[Collected data entries]
^^^^^^^^

(* ===== verification/UriCodec.v ===== *)
(** * Encoding and decoding for URIs: round trips

    [encode_text] is what [evhttp_uriencode] writes, [arguments] and
    [query_argument] say what a query means. *)
From S2P Require Import Prelude Event Buffer BufferInv BufferSearch BufferLines ByteQueue CString Uri.
Open Scope Z_scope.

(** ** Encoding. *)
Definition encode_char (space_as_plus : bool) (c : Z) : list Z :=
  if CHAR_IS_UNRESERVED c then [c] else if (c =? 32) && space_as_plus then [43] else 37 :: printf_02X c.
Definition encode_text (space_as_plus : bool) (s : list Z) : list Z := flat_map (encode_char space_as_plus) s.

Lemma zlen_encode_char sp c : 0 <= zlen (encode_char sp c) <= 3.
Proof. unfold encode_char, printf_02X. repeat case_if; cbv [zlen length]; lia. Qed.

Lemma zlen_encode_text sp s : 0 <= zlen (encode_text sp s) <= 3 * zlen s.
Proof.
  induction s as [|c s IH]; [done|]. change (encode_text sp (c :: s)) with (encode_char sp c ++ encode_text sp s).
  rewrite zlen_app, zlen_cons. pose proof (zlen_encode_char sp c). lia.
Qed.

Section Encode.
Context `{ByteQueueLaws Q}.
Implicit Types buf : Q.

Lemma uriencode_loop_ok s sp : forall buf, bq_ok buf -> zlen (bq_bytes buf) + 3 * zlen s <= INT_MAX ->
  exists buf', uriencode_loop buf s sp = Some buf' /\ bq_ok buf' /\ bq_bytes buf' = bq_bytes buf ++ encode_text sp s.
Proof.
  induction s as [|c s IH]; intros buf Hok Hlen; cbn [uriencode_loop].
  - exists buf. cbn. by rewrite app_nil_r.
  - rewrite zlen_cons in Hlen. pose proof (zlen_nonneg s). pose proof (zlen_encode_char sp c) as Hc.
    assert (exists buf1, (if CHAR_IS_UNRESERVED c then ignore (bq_add buf [c])
      else if (c =? 32) && sp then ignore (bq_add buf [43]) else ignore (bq_add_printf buf (37 :: printf_02X c))) = Some buf1 /\
      bq_ok buf1 /\ bq_bytes buf1 = bq_bytes buf ++ encode_char sp c) as (buf1 & R & Hok1 & Hb1).
    { unfold encode_char in *. repeat case_if; first [apply ignore_add | apply ignore_add_printf]; try done; lia. }
    rewrite R. cbn [mbind option_bind]. destruct (IH buf1 Hok1) as (buf2 & R2 & Hok2 & Hb2).
    { rewrite Hb1, zlen_app. lia. }
    exists buf2. rewrite Hb2, Hb1, <- app_assoc. done.
Qed.

(** The string has no NUL in it, or its length is given. *)
Lemma uriencode_ok buf mem len s sp : bq_ok buf -> bq_bytes buf = [] -> 3 * zlen s < INT_MAX ->
  (if 0 <=? len then ztake len mem = s else exists rest, mem = s ++ 0 :: rest /\ 0 ∉ s) ->
  evhttp_uriencode buf true mem len sp = Some (Some (encode_text sp s ++ [0])).
Proof.
  intros Hok Hnil Hlen Hs. pose proof (zlen_encode_text sp s) as Ht. unfold evhttp_uriencode.
  replace (if 0 <=? len then ztake len mem else match split_at 0 mem with Some (s, _) => s | None => mem end) with s.
  2:{ case_if; [done|]. destruct Hs as (rest & -> & Hs). clear -Hs. induction s as [|c s IH]; [done|]. cbn.
      replace (c =? 0) with false by (symmetry; apply Z.eqb_neq; set_solver). destruct (split_at 0 (s ++ 0 :: rest)) as [[]|]; cbn; f_equal; apply IH; set_solver. }
  replace (_ && _) with false by (symmetry; unfold INT_MAX, EV_SSIZE_MAX in *; lia).
  destruct (uriencode_loop_ok s sp buf) as (buf1 & -> & Hok1 & Hb1); [done | rewrite Hnil; change (zlen []) with 0; unfold INT_MAX in *; lia |].
  cbn [mbind option_bind]. rewrite Hnil in Hb1. cbn [app] in Hb1.
  destruct (ignore_add buf1 [0]) as (buf2 & -> & Hok2 & Hb2); [done | rewrite Hb1; change (zlen [0]) with 1; lia |].
  cbn [mbind option_bind]. destruct (bq_length_law buf2 Hok2) as [-> _].
  destruct (bq_remove_law buf2 (zlen (bq_bytes buf2)) Hok2 (zlen_nonneg _)) as (buf3 & -> & _). cbn [mbind option_bind].
  do 2 f_equal. rewrite Hb2, Hb1. unfold ztake. rewrite firstn_all2; [done|]. unfold zlen. lia.
Qed.
End Encode.

(** ** Decoding. *)
Definition is_bytes (s : list Z) : Prop := Forall is_u8 s.

Lemma unreserved_plain c : is_u8 c -> CHAR_IS_UNRESERVED c = true -> (c =? 63) = false /\ (c =? 43) = false /\ (c =? 37) = false.
Proof.
  intros Hc HU. pose proof (all_chars_ok (fun c => negb (CHAR_IS_UNRESERVED c) || (negb (c =? 63) && negb (c =? 43) && negb (c =? 37)))
    ltac:(vm_compute; reflexivity) c Hc) as HA. cbn beta in HA. rewrite HU in HA. lia.
Qed.
Lemma hex_of_byte c : is_u8 c ->
  EVUTIL_ISXDIGIT_ (hex_digit true (c / 16)) = true /\ EVUTIL_ISXDIGIT_ (hex_digit true (c mod 16)) = true /\
  u8 (evutil_hex_char_to_int_ (hex_digit true (c / 16)) * 16 + evutil_hex_char_to_int_ (hex_digit true (c mod 16))) = c.
Proof.
  intros Hc. pose proof (all_chars_ok (fun c => EVUTIL_ISXDIGIT_ (hex_digit true (c / 16)) && EVUTIL_ISXDIGIT_ (hex_digit true (c mod 16)) &&
    (u8 (evutil_hex_char_to_int_ (hex_digit true (c / 16)) * 16 + evutil_hex_char_to_int_ (hex_digit true (c mod 16))) =? c))
    ltac:(vm_compute; reflexivity) c Hc) as HA. cbn beta in HA. rewrite !andb_true_iff, Z.eqb_eq in HA. tauto.
Qed.

Lemma decode_encode_char sp c rest ctl plus : is_u8 c -> (sp = true -> plus = true) ->
  decode_loop (encode_char sp c ++ rest) ctl plus = c :: decode_loop rest ctl plus.
Proof.
  intros Hc Hp. unfold encode_char. destruct (CHAR_IS_UNRESERVED c) eqn:EU; [|destruct (c =? 32) eqn:Esp, sp; cbn [andb]].
  - destruct (unreserved_plain c Hc EU) as (E1 & E2 & E3). cbn. by rewrite E1, E2, E3.
  - rewrite Hp by done. apply Z.eqb_eq in Esp as ->. done.
  - destruct (hex_of_byte c Hc) as (E1 & E2 & E3). cbn. rewrite E1, E2. cbn [andb]. by rewrite E3.
  - destruct (hex_of_byte c Hc) as (E1 & E2 & E3). cbn. rewrite E1, E2. cbn [andb]. by rewrite E3.
  - destruct (hex_of_byte c Hc) as (E1 & E2 & E3). cbn. rewrite E1, E2. cbn [andb]. by rewrite E3.
Qed.

Lemma decode_encode sp s ctl plus : is_bytes s -> (sp = true -> plus = true) -> decode_loop (encode_text sp s) ctl plus = s.
Proof.
  intros Hs Hp. induction Hs as [|c s Hc Hs IH]; [done|].
  change (encode_text sp (c :: s)) with (encode_char sp c ++ encode_text sp s). rewrite decode_encode_char by done. by rewrite IH.
Qed.

(** A text in which nothing has to be encoded again. *)
Definition encoded_char (c : Z) : bool := CHAR_IS_UNRESERVED c || (c =? 43) || (c =? 37).
Lemma encode_text_chars sp s : is_bytes s -> Forall (fun c => encoded_char c = true) (encode_text sp s).
Proof.
  intros Hs. induction Hs as [|c s Hc Hs IH]; [constructor|].
  change (encode_text sp (c :: s)) with (encode_char sp c ++ encode_text sp s). apply Forall_app. split; [|done].
  pose proof (all_chars_ok (fun c => forallb encoded_char (encode_char true c) && forallb encoded_char (encode_char false c))
    ltac:(vm_compute; reflexivity) c Hc) as HA. cbn beta in HA. rewrite andb_true_iff, !forallb_forall in HA.
  apply Forall_forall. intros x Hx. apply list_elem_of_In in Hx. destruct HA, sp; auto.
Qed.

(** ** Queries. *)

(** The arguments: what is between ampersands, but for nothing after the last. *)
Fixpoint arguments (s : list Z) : list (list Z) :=
  match s with
  | [] => []
  | c :: s =>
      if c =? 38 then [] :: arguments s
      else match arguments s with [] => [[c]] | a :: l => (c :: a) :: l end
  end.
(** A key that is not empty, [=], and a value that is decoded up to a NUL. *)
Definition query_argument (argument : list Z) : option (list Z * list Z) :=
  '(key, value) ← split_at 61 argument;
  match key with
  | [] => None
  | _ => let decoded := decode_loop value 1 true in Some (key, match split_at 0 decoded with Some (v, _) => v | None => decoded end)
  end.

Lemma arguments_strsep q : q <> [] ->
  arguments q = fst (strsep q 38) :: arguments (default [] (snd (strsep q 38))) /\
  (length (default [] (snd (strsep q 38))) < length q)%nat.
Proof.
  unfold strsep. induction q as [|x q IH]; [done|]. intros _. cbn. destruct (x =? 38) eqn:E; cbn; [split; [done | lia]|].
  destruct q as [|y q]; [cbn; split; [done | lia]|]. destruct (IH ltac:(done)) as [IH1 IH2].
  destruct (split_at 38 (y :: q)) as [[a b]|] eqn:ES; cbn [fst snd default] in *; cbn [mbind option_bind fst snd default]; rewrite IH1; cbn in *; (split; [done | lia]).
Qed.

Lemma parse_query_loop_ok fuel : forall p headers, (length p <= fuel)%nat ->
  parse_query_loop fuel true p headers = (hs ← mapM query_argument (arguments p); Some (headers ++ hs)).
Proof.
  induction fuel as [|fuel IH]; intros p headers Hlen; [destruct p; [cbn; by rewrite app_nil_r | cbn in Hlen; lia]|].
  destruct p as [|c p]; [cbn; by rewrite app_nil_r|].
  destruct (arguments_strsep (c :: p) ltac:(done)) as [Ha Hl]. rewrite Ha.
  cbn [parse_query_loop]. destruct (strsep (c :: p) 38) as [argument rest]. cbn [fst snd] in *. cbn [mapM mbind option_bind].
  destruct (query_argument argument) as [kv|] eqn:EQ; unfold query_argument in EQ; unfold strsep;
    (destruct (split_at 61 argument) as [[key value]|]; [|done]); cbn [mbind option_bind] in EQ; destruct key as [|k key]; try done.
  injection EQ as <-.
  replace (zlen (k :: key) =? 0) with false by (rewrite zlen_cons; pose proof (zlen_nonneg key); lia). cbn [orb negb evhttp_decode_uri_internal fst Z.eqb Pos.eqb].
  rewrite IH by lia. cbn [mbind option_bind]. destruct (mapM query_argument _) as [hs|]; [|done]. cbn. by rewrite <- app_assoc.
Qed.

(** The fuel is enough: a query is its arguments, all of them or none. *)
Lemma parse_query_spec q : evhttp_parse_query_str true q =
  match mapM query_argument (arguments q) with Some h => (0, h) | None => (-1, []) end.
Proof.
  unfold evhttp_parse_query_str, parse_query_part. destruct q as [|c q]; [done|]. cbn [negb].
  rewrite parse_query_loop_ok by done. by destruct (mapM query_argument (arguments (c :: q))).
Qed.

(** A query with the given keys and values. *)
Definition query_arg_text (sp : bool) (kv : list Z * list Z) : list Z := fst kv ++ 61 :: encode_text sp (snd kv).
Fixpoint query_text (sp : bool) (l : list (list Z * list Z)) : list Z :=
  match l with
  | [] => []
  | [kv] => query_arg_text sp kv
  | kv :: l => query_arg_text sp kv ++ 38 :: query_text sp l
  end.
Definition key_ok (k : list Z) : Prop := k <> [] /\ is_cstring k /\ 38 ∉ k /\ 61 ∉ k.

Lemma split_at_app c a b : c ∉ a -> split_at c (a ++ c :: b) = Some (a, b).
Proof.
  intros Ha. induction a as [|x a IH]; cbn; [by rewrite Z.eqb_refl|].
  replace (x =? c) with false by (symmetry; apply Z.eqb_neq; set_solver). rewrite IH by set_solver. done.
Qed.
Lemma split_at_none c a : c ∉ a -> split_at c a = None.
Proof.
  intros Ha. induction a as [|x a IH]; cbn; [done|].
  replace (x =? c) with false by (symmetry; apply Z.eqb_neq; set_solver). rewrite IH by set_solver. done.
Qed.
Lemma split_at_some c s a b : split_at c s = Some (a, b) -> s = a ++ c :: b /\ c ∉ a.
Proof.
  revert a b. induction s as [|x s IH]; intros a b R; [done|]. cbn in R. destruct (x =? c) eqn:E.
  - injection R as <- <-. apply Z.eqb_eq in E as ->. split; [done | set_solver].
  - destruct (split_at c s) as [[a' b']|]; [|done]. cbn in R. injection R as <- <-. destruct (IH a' b' ltac:(done)) as [-> ?].
    apply Z.eqb_neq in E. split; [done | set_solver].
Qed.

Lemma encode_text_not sp s c : is_bytes s -> encoded_char c = false -> c ∉ encode_text sp s.
Proof. intros Hs Hc Hin. pose proof (encode_text_chars sp s Hs) as HA. rewrite Forall_forall in HA. apply HA in Hin. congruence. Qed.

Lemma arg_text_ok sp k v : key_ok k -> is_cstring v ->
  query_argument (query_arg_text sp (k, v)) = Some (k, v) /\ 38 ∉ query_arg_text sp (k, v).
Proof.
  intros (Hne & _ & H38 & H61) Hv. assert (is_bytes v) as Hb by (eapply Forall_impl; [exact Hv | unfold is_char, is_u8; intros; lia]).
  unfold query_argument, query_arg_text. cbn [fst snd]. rewrite split_at_app by done. cbn [mbind option_bind].
  rewrite decode_encode by done. rewrite split_at_none.
  - destruct k; [done|]. split; [done|]. pose proof (encode_text_not sp v 38 Hb ltac:(done)). set_solver.
  - intros H0. unfold is_cstring in Hv; rewrite Forall_forall in Hv. apply Hv in H0. unfold is_char in H0. lia.
Qed.

Lemma arguments_app a s : 38 ∉ a -> arguments (a ++ 38 :: s) = a :: arguments s.
Proof.
  intros Ha. induction a as [|x a IH]; cbn; [done|].
  replace (x =? 38) with false by (symmetry; apply Z.eqb_neq; set_solver). rewrite IH by set_solver. done.
Qed.
Lemma arguments_last a : 38 ∉ a -> a <> [] -> arguments a = [a].
Proof.
  intros Ha. induction a as [|x a IH]; cbn; [done|]. intros _.
  replace (x =? 38) with false by (symmetry; apply Z.eqb_neq; set_solver). destruct a; [done|]. rewrite IH by set_solver. done.
Qed.

Lemma query_text_arguments sp l : Forall (fun kv => key_ok (fst kv) /\ is_cstring (snd kv)) l ->
  mapM query_argument (arguments (query_text sp l)) = Some l.
Proof.
  intros Hl. induction Hl as [|[k v] l [Hk Hv] Hl IH]; [done|]. destruct (arg_text_ok sp k v Hk Hv) as [Hq H38].
  destruct l as [|kv l].
  - cbn [query_text]. rewrite arguments_last; [|done | unfold query_arg_text; cbn; by destruct k]. cbn [mapM]. by rewrite Hq.
  - change (query_text sp ((k, v) :: kv :: l)) with (query_arg_text sp (k, v) ++ 38 :: query_text sp (kv :: l)).
    rewrite arguments_app by done. cbn [mapM]. rewrite Hq. cbn [mbind option_bind]. rewrite IH. done.
Qed.

(** ** The properties. *)
Section Claims.
Context `{ByteQueueLaws Q}.

(** What is encoded for a URI is unreserved characters, [+] and escapes,
    and is decoded to the same bytes, also by the deprecated function; plus
    signs have to be decoded when spaces were encoded as such. *)
Theorem evhttp_uriencode_roundtrip (buf : Q) s space_as_plus decode_plus :
  bq_ok buf -> bq_bytes buf = [] -> is_bytes s -> 3 * zlen s < INT_MAX -> (space_as_plus = true -> decode_plus = true) ->
  exists enc, evhttp_uriencode buf true s (zlen s) space_as_plus = Some (Some (enc ++ [0])) /\
    Forall (fun c => encoded_char c = true) enc /\ evhttp_uridecode true enc decode_plus = Some (s, zlen s) /\
    forall rest, 0 ∉ s -> exists enc', evhttp_encode_uri buf true (s ++ 0 :: rest) = Some (Some (enc' ++ [0])) /\
      evhttp_decode_uri true enc' = Some s.
Proof.
  intros Hok Hnil Hs Hlen Hp. exists (encode_text space_as_plus s). split_and!.
  - apply uriencode_ok; try done. pose proof (zlen_nonneg s). replace (0 <=? zlen s) with true by lia.
    unfold ztake, zlen. by rewrite Nat2Z.id, firstn_all.
  - by apply encode_text_chars.
  - unfold evhttp_uridecode, evhttp_decode_uri_internal. rewrite decode_encode; [done | done |]. by destruct decode_plus.
  - intros rest Hz. exists (encode_text false s). split; [apply uriencode_ok; try done; by exists rest|].
    unfold evhttp_decode_uri, evhttp_decode_uri_internal. cbn [fst]. by rewrite decode_encode.
Qed.
End Claims.

(** C29: when memory lasts, the text of a list of keys and values is parsed to
    that list, whichever way spaces were encoded: the keys are written as they
    are, not empty and without [&] or [=], the values, any C strings, through
    [evhttp_uriencode]'s code.  Any query is parsed to all of its arguments or,
    with -1, to none when one of them has no key or no [=]. *)
Theorem evhttp_parse_query_roundtrip space_as_plus l q :
  Forall (fun kv => key_ok (fst kv) /\ is_cstring (snd kv)) l ->
  evhttp_parse_query_str true (query_text space_as_plus l) = (0, l) /\
  evhttp_parse_query_str true q = match mapM query_argument (arguments q) with Some h => (0, h) | None => (-1, []) end.
Proof. intros Hl. rewrite !parse_query_spec, query_text_arguments by done. done. Qed.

^^^^^^^^

The output should be exactly the lines above from the line containing "(** A key that" to the line containing "arguments q = fst", inclusive, with no other lines.

:: Solved problem ::
(** A key that is not empty, [=], and a value that is decoded up to a NUL. *)
Definition query_argument (argument : list Z) : option (list Z * list Z) :=
  '(key, value) ← split_at 61 argument;
  match key with
  | [] => None
  | _ => let decoded := decode_loop value 1 true in Some (key, match split_at 0 decoded with Some (v, _) => v | None => decoded end)
  end.

Lemma arguments_strsep q : q <> [] ->
  arguments q = fst (strsep q 38) :: arguments (default [] (snd (strsep q 38))) /\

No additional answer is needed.